/ 15 July 2005

Ten die in six suicide bombings in Iraq

At least six suicide bombers blew themselves up in Baghdad and northern Iraq on Friday, killing 10 people and wounding about 60 in attacks targeting Iraqi and United States forces, security officials said.

Five attacks were carried out with cars in Baghdad and the the sixth, in the north of the country, by a man on a motorbike who killed two Iraqi soldiers and wounded a third at a checkpoint in the town of Al-Sharqat.

In Baghdad, eight people were killed and 28 wounded when a suicide bomber struck an Iraqi army checkpoint in Ash-Shab, in the north of town, an interior ministry spokesperson said.

It was not immediately known how many were soldiers and how many civilians.

Another car bomber wounded five Iraqi soldiers and one civilian in an attack on an army convoy near Andalous square, in the city centre.

A third bomber attempted to ram a pickup truck through the main gate of an army camp in Bab al-Moadham, the former defence ministry. The blast wounded 19 Iraqi soldiers.

US forces also came under attack in the capital. Two US soldiers were hurt by a suicide bomber in the southeast of the capital, the US military said.

And a US convoy was targeted in Al-Amanah, in the southeast of the capital, by yet another suicide bomber who wounded three civilians, police said. There was no immediate word on any US casualties.

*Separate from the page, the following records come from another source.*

(* ===== verification/StringFind.v ===== *)
(** * What the bit tricks find

    The masks of [StringWord] in memory order: which byte of a word is found
    first or last. *)

From S2P Require Import Prelude CInt StringWord.

(** The word of a subtraction that does not look at carries: right up to the
    first zero byte. *)
Definition zero_low (n : nat) (l : list Z) : Z :=
  Z.land (Z.land ((lev l - lev (replicate n 1)) mod 256 ^ Z.of_nat n) (lev (map (fun b => 255 - b) l))) (lev (replicate n 128)).

Lemma mod_cons b x n : is_byte b -> (b + 256 * x) mod (256 * 256 ^ Z.of_nat n) = b + 256 * (x mod 256 ^ Z.of_nat n).
Proof.
  intros Hb. unfold is_byte in Hb. rewrite Z.rem_mul_r by lia.
  replace (b + 256 * x) with (b + x * 256) by lia. rewrite Z.mod_add, Z.mod_small, Z.div_add, Z.div_small, Z.add_0_l by lia. done.
Qed.

Lemma nonzero_low_byte b : is_byte b -> b <> 0 -> Z.land (Z.land (b - 1) (255 - b)) 128 = 0.
Proof.
  intros Hb Hz. apply Z.eqb_eq.
  assert (E : (b =? 0) || (Z.land (Z.land (b - 1) (255 - b)) 128 =? 0) = true).
  { by apply (byte_forall (fun b => (b =? 0) || (Z.land (Z.land (b - 1) (255 - b)) 128 =? 0))); [vm_compute|]. }
  by rewrite (proj2 (Z.eqb_neq b 0) Hz) in E.
Qed.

US losses since the 2003 invasion meanwhile climbed to 1 753 after the US military reported the deaths of two marines killed by a bomb on Thursday near the Trebil border crossing with Jordan, according to an Agence France Presse toll based on Pentagon figures.

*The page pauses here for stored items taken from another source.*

(* ===== verification/StringBack.v ===== *)
(** * Searching backwards: [string/memrchr.c] *)

From S2P Require Import Prelude CInt CLoop StringWord StringFind StringShift StringSearch.

Section Theorems.
Context `{OpT}.
Variable m : memory.
Hypothesis m_ok : good_memory m.

Lemma last_or_none c a n : (exists e, a <= e < a + Z.of_nat n /\ byte_at m e = c /\ none m c (e + 1) (a + Z.of_nat n)) \/ none m c a (a + Z.of_nat n).
Proof.
  induction n as [|n IH]; [right; intros y Hy; lia|].
  destruct (Z.eq_dec (byte_at m (a + Z.of_nat n)) c) as [E|E].
  - left. exists (a + Z.of_nat n). split; [lia|]. split; [done|]. intros y Hy. lia.
  - destruct IH as [(e & Be & Ee & Ne)|Nn].
    + left. exists e. split; [lia|]. split; [done|]. intros y Hy. destruct (Z.eq_dec y (a + Z.of_nat n)) as [->|]; [done|]. apply Ne. lia.
    + right. intros y Hy. destruct (Z.eq_dec y (a + Z.of_nat n)) as [->|]; [done|]. apply Nn. lia.
Qed.

Lemma align_up_last x : align_up x - opsiz = align_down (x - 1).
Proof.
  unfold align_up. pose proof opsiz_pos. destruct (align_down_bounds (x + opsiz - 1)) as [B A]. symmetry. apply align_unique; [|lia].
  by apply align_next.
Qed.

(** The masked last word: its bytes before [x]. *)
Lemma shift_last x (g : Z -> Z) : (forall b, is_byte (g b)) -> let p := align_down (x - 1) in
  exists k, x = p + Z.of_nat k /\ (0 < k <= op_size)%nat /\
    shift_find_last (wordm (map g (window m p op_size))) x = wordm (map g (window m p k) ++ replicate (op_size - k) 0).
Proof.
  intros Hg p. destruct (align_down_bounds (x - 1)) as [B A]. fold p in B, A. pose proof opsiz_pos.
  exists (Z.to_nat (x - p)). rewrite Z2Nat.id by lia. split; [lia|]. split; [unfold opsiz in *; lia|].
  set (k := Z.to_nat (x - p)). assert (Ek : x = p + Z.of_nat k) by lia. assert (Hk : (0 < k <= op_size)%nat) by (unfold opsiz in *; lia).
  assert (W : is_word (map g (window m p op_size))) by (apply map_word; [auto|by apply window_word]).
  destruct (Nat.eq_dec k op_size) as [E|E].
  - assert (x mod opsiz = 0) as M.
    { rewrite Ek, E. change (Z.of_nat op_size) with opsiz. by apply align_next. }
    unfold shift_find_last. rewrite M. cbn [Z.eqb]. rewrite E, Nat.sub_diag. cbn [replicate]. by rewrite app_nil_r.
  - assert (M : x mod opsiz = Z.of_nat k).
    { symmetry. apply (Z.mod_unique _ _ (p / opsiz)); [unfold opsiz in *; lia|]. assert (opsiz <> 0) as Nz by lia. pose proof (Z.div_mod p opsiz Nz). lia. }
    rewrite (shift_find_last_wordm _ x k W M) by lia. rewrite firstn_map, take_window by lia. done.
Qed.

Lemma mask_zeros (g : Z -> Z) a k : (forall y, a <= y < a + Z.of_nat k -> g (byte_at m y) = 0) -> map g (window m a k) = replicate k 0.
Proof.
  intros Hg. pose proof (Forall_window m (fun b => g b = 0) a k Hg) as F. rewrite <- (length_window m a k) at 2.
  clear -F. induction F as [|b l Hb F IH]; [done|]. cbn [map length replicate]. by rewrite Hb, IH.
Qed.

Definition eq_mask (c b : Z) : Z := if b =? c then 128 else 0.

Lemma eq_mask_byte c b : is_byte (eq_mask c b).
Proof. unfold eq_mask, is_byte. destruct (b =? c); lia. Qed.

Lemma last_mask c x : let p := align_down (x - 1) in let k := shift_find_last (wordm (map (eq_mask c) (window m p op_size))) x in
  (forall e, p <= e < x -> byte_at m e = c -> none m c (e + 1) x -> k <> 0 /\ index_last k = Some (e - p)) /\
  (none m c p x -> k = 0).
Proof.
  intros p k. destruct (shift_last x (eq_mask c) (eq_mask_byte c)) as (n & Ex & Hn & Ek). fold p in Ex, Ek. subst k. rewrite Ek.
  split.
  - intros e Be Ee Ne. assert (exists i, e = p + Z.of_nat i /\ (i < n)%nat) as (i & -> & Hi) by (exists (Z.to_nat (e - p)); lia).
    rewrite (window_split m p n i Hi), map_app. cbn [map]. rewrite <- app_assoc. cbn [app].
    rewrite (mask_zeros (eq_mask c) _ (n - i - 1)).
    2: { intros y Hy. unfold eq_mask. rewrite (proj2 (Z.eqb_neq _ _)); [done|]. apply Ne. lia. }
    rewrite <- replicate_add. assert (Em : eq_mask c (byte_at m (p + Z.of_nat i)) = 128) by (unfold eq_mask; by rewrite Ee, Z.eqb_refl).
    rewrite Em.
    assert (I : index_last (wordm (map (eq_mask c) (window m p i) ++ 128 :: replicate (n - i - 1 + (op_size - n)) 0)) = Some (Z.of_nat i)).
    { rewrite index_last_spec; [by rewrite length_map, length_window|unfold is_byte; lia|lia|]. split.
      - apply Forall_app. split; [apply Forall_bytes_map; [intros; apply eq_mask_byte|by apply window_bytes]|].
        constructor; [unfold is_byte; lia|by apply replicate_bytes].
      - rewrite length_app, length_map, length_window. cbn [length]. rewrite length_replicate. lia. }
    split; [|rewrite I; f_equal; lia]. intros E. rewrite E in I. unfold index_last, ctz, clz in I. by destruct little_endian.
  - intros Nn. rewrite (mask_zeros (eq_mask c) p n).
    2: { intros y Hy. unfold eq_mask. rewrite (proj2 (Z.eqb_neq _ _)); [done|]. apply Nn. lia. }
    rewrite <- replicate_add. unfold wordm. rewrite rev_zeros. destruct little_endian; apply lev_zeros.
Qed.

Lemma word_search_last c p : is_byte c ->
  (exists e, p <= e < p + opsiz /\ byte_at m e = c /\ none m c (e + 1) (p + opsiz) /\
     has_eq (wordm (window m p op_size)) (repeat_bytes c) = true /\
     index_last_eq (wordm (window m p op_size)) (repeat_bytes c) = Some (e - p)) \/
  (none m c p (p + opsiz) /\ has_eq (wordm (window m p op_size)) (repeat_bytes c) = false).
Proof.
  intros Hc. rewrite has_eq_spec by (try apply window_word; done). destruct (last_or_none c p op_size) as [(e & Be & Ee & Ne)|Nn].
  - left. exists e. split; [done|]. split; [done|]. split; [done|].
    assert (exists k, e = p + Z.of_nat k /\ (k < op_size)%nat) as (k & -> & Hk) by (exists (Z.to_nat (e - p)); lia).
    pose proof (window_word m m_ok p) as W. rewrite (window_split m p op_size k Hk), Ee in W |- *. split.
    + apply bool_decide_eq_true_2. set_solver.
    + rewrite index_last_eq_spec; [rewrite length_window; f_equal; lia|done|done|].
      intros (y & Hy & Ey)%window_elem. apply (Ne y); [lia|done].
  - right. split; [done|]. apply bool_decide_eq_false_2. intros (y & Hy & Ey)%window_elem. by apply (Nn y).
Qed.

(** The words of [[s, x)] down to the one with the last [c] can be read. *)
Definition readable_down (c s x : Z) : Prop := forall w, w mod opsiz = 0 -> align_down s <= w < x ->
  none m c (w + opsiz) x -> mapped m w = true.

Definition memrchr_result (c s x : Z) (r : option Z) : Prop :=
  match r with
  | Some e => s <= e < x /\ byte_at m e = c /\ none m c (e + 1) x
  | None => none m c s x
  end.

Lemma memrchr_result_clip c s x e : e < x -> byte_at m e = c -> none m c (e + 1) x ->
  memrchr_result c s x (if s <=? e then Some e else None).
Proof.
  intros Bs Ee Ne. destruct (Z.leb_spec s e); cbn; [split; [lia|done]|]. intros y Hy. apply Ne. lia.
Qed.

Lemma memrchr_loop c s x q : is_byte c -> 0 <= s < x -> x < 2 ^ 64 -> readable_down c s x ->
  q = align_down (x - 1) -> align_down s < q -> none m c q x ->
  exists r, run 64 (fun word_ptr =>
        match load_word m word_ptr with
        | None => inr None
        | Some word =>
          if word_ptr =? align_down s then
            inr (if has_eq word (repeat_bytes c) then
                   i ← index_last_eq word (repeat_bytes c);
                   let ret := word_ptr + i in Some (if s <=? ret then Some ret else None)
                 else Some None)
          else if has_eq word (repeat_bytes c) then
            inr (i ← index_last_eq word (repeat_bytes c); Some (Some (word_ptr + i)))
          else inl (word_ptr - opsiz)
        end) (q - opsiz) = Some r /\ memrchr_result c s x r.
Proof.
  intros Hc Bs B64 R Eq L N0. destruct (align_down_bounds s) as [Ds As], (align_down_bounds (x - 1)) as [Dl Al]. rewrite <- Eq in Dl, Al.
  pose proof opsiz_pos. pose proof (aligned_lt _ _ As Al L) as L1.
  apply (run_spec _ (fun n p => p mod opsiz = 0 /\ align_down s <= p /\ p + opsiz <= q /\ none m c (p + opsiz) x /\ n = p - align_down s) _ 64
    (q - opsiz - align_down s)).
  - intros n p (Ap & Bp & Bq & Np & ->). rewrite load_word_ok by (apply R; [done|lia|done]).
    destruct (word_search_last c p Hc) as [(e & Be & Ee & Ne & -> & ->)|[Nn ->]]; cbn [mbind option_bind].
    + assert (none m c (e + 1) x) by (by apply (none_app m c _ (p + opsiz))). replace (p + (e - p)) with e by lia.
      destruct (Z.eqb_spec p (align_down s)).
      * apply memrchr_result_clip; [lia|done|done].
      * cbn. assert (align_down s + opsiz <= p) by (apply aligned_lt; [done|done|lia]). split; [lia|done].
    + assert (Npx : none m c p x) by (by apply (none_app m c _ (p + opsiz))). destruct (Z.eqb_spec p (align_down s)) as [->|].
      * cbn. intros y Hy. apply Npx. lia.
      * exists (p - opsiz - align_down s). assert (align_down s + opsiz <= p) by (apply aligned_lt; [done|done|lia]).
        split; [lia|]. split; [by apply align_next|]. split; [lia|]. split; [lia|]. split; [|lia]. replace (p - opsiz + opsiz) with p by lia. done.
  - split; [by apply align_next|]. split; [lia|]. split; [lia|]. split; [|lia]. by replace (q - opsiz + opsiz) with q by lia.
  - pose proof opsiz_le. lia.
Qed.

Lemma memrchr_spec s c_in n : let c := wrap 8 c_in in let x := s + n in 0 <= s -> 0 < n -> x <= UINTPTR_MAX -> readable_down c s x ->
  exists r, __memrchr m s c_in n = Some r /\ memrchr_result c s x r.
Proof.
  intros c x Bs Bn Bx R. unfold __memrchr. rewrite (proj2 (Z.eqb_neq n 0)) by lia. cbv zeta. fold x.
  destruct (repeat_wrap c_in) as [<- Hc]. fold c in Hc |- *. rewrite align_up_last.
  assert (Bl : x < 2 ^ 64).
  { unfold UINTPTR_MAX, bits in *. pose proof opsiz_le. pose proof opsiz_pos. assert (2 ^ (8 * opsiz) <= 2 ^ 64) by (apply Z.pow_le_mono_r; lia). lia. }
  set (q := align_down (x - 1)). destruct (align_down_bounds s) as [Ds As], (align_down_bounds (x - 1)) as [Dl Al]. fold q in Dl, Al. pose proof opsiz_pos.
  assert (Ll : align_down s <= q).
  { destruct (Z.le_gt_cases (align_down s) q) as [|G]; [done|]. pose proof (aligned_lt _ _ Al As G). lia. }
  rewrite load_word_ok by (apply R; [done|lia|intros y Hy; lia]). rewrite bind_ok.
  rewrite find_eq_all_wordm by (try apply window_word; done).
  change (map (fun b => if b =? c then 128 else 0) (window m q op_size)) with (map (eq_mask c) (window m q op_size)).
  destruct (last_mask c x) as [M1 M0]. fold q in M1, M0.
  destruct (last_or_none c q (Z.to_nat (x - q))) as [(e & Be & Ee & Ne)|Nn]; rewrite Z2Nat.id in * by lia; replace (q + (x - q)) with x in * by lia.
  - destruct (M1 e) as [N ->]; [lia|done|done|]. rewrite (proj2 (Z.eqb_neq _ 0) N). cbn. eexists. split; [reflexivity|]. replace (q + (e - q)) with e by lia.
    apply memrchr_result_clip; [lia|done|done].
  - rewrite M0 by done. cbn [Z.eqb negb]. destruct (Z.eqb_spec q (align_down s)) as [E|E].
    + exists None. split; [done|]. cbn. intros y Hy. apply Nn. lia.
    + apply memrchr_loop; try done; lia.
Qed.
End Theorems.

In other violence, four civilians were wounded when their car hit a roadside bomb near the key northern refinery town of Baiji, police said.

And three people were killed and three wounded when gunmen opened fire on their car in Latifiyah, in the so-called ‘triangle of death’ south of Baghdad, police added.

In the central city of Samarra, US troops battled Iraqi insurgents on the streets, an AFP reporter on the scene said.

Armed with Kalashnikov rifles, rocket-propelled grenades and mortars, the rebels were openly patrolling the streets of the Muhtassem neighbourhood as explosions and automatic weapon fire echoed around the town.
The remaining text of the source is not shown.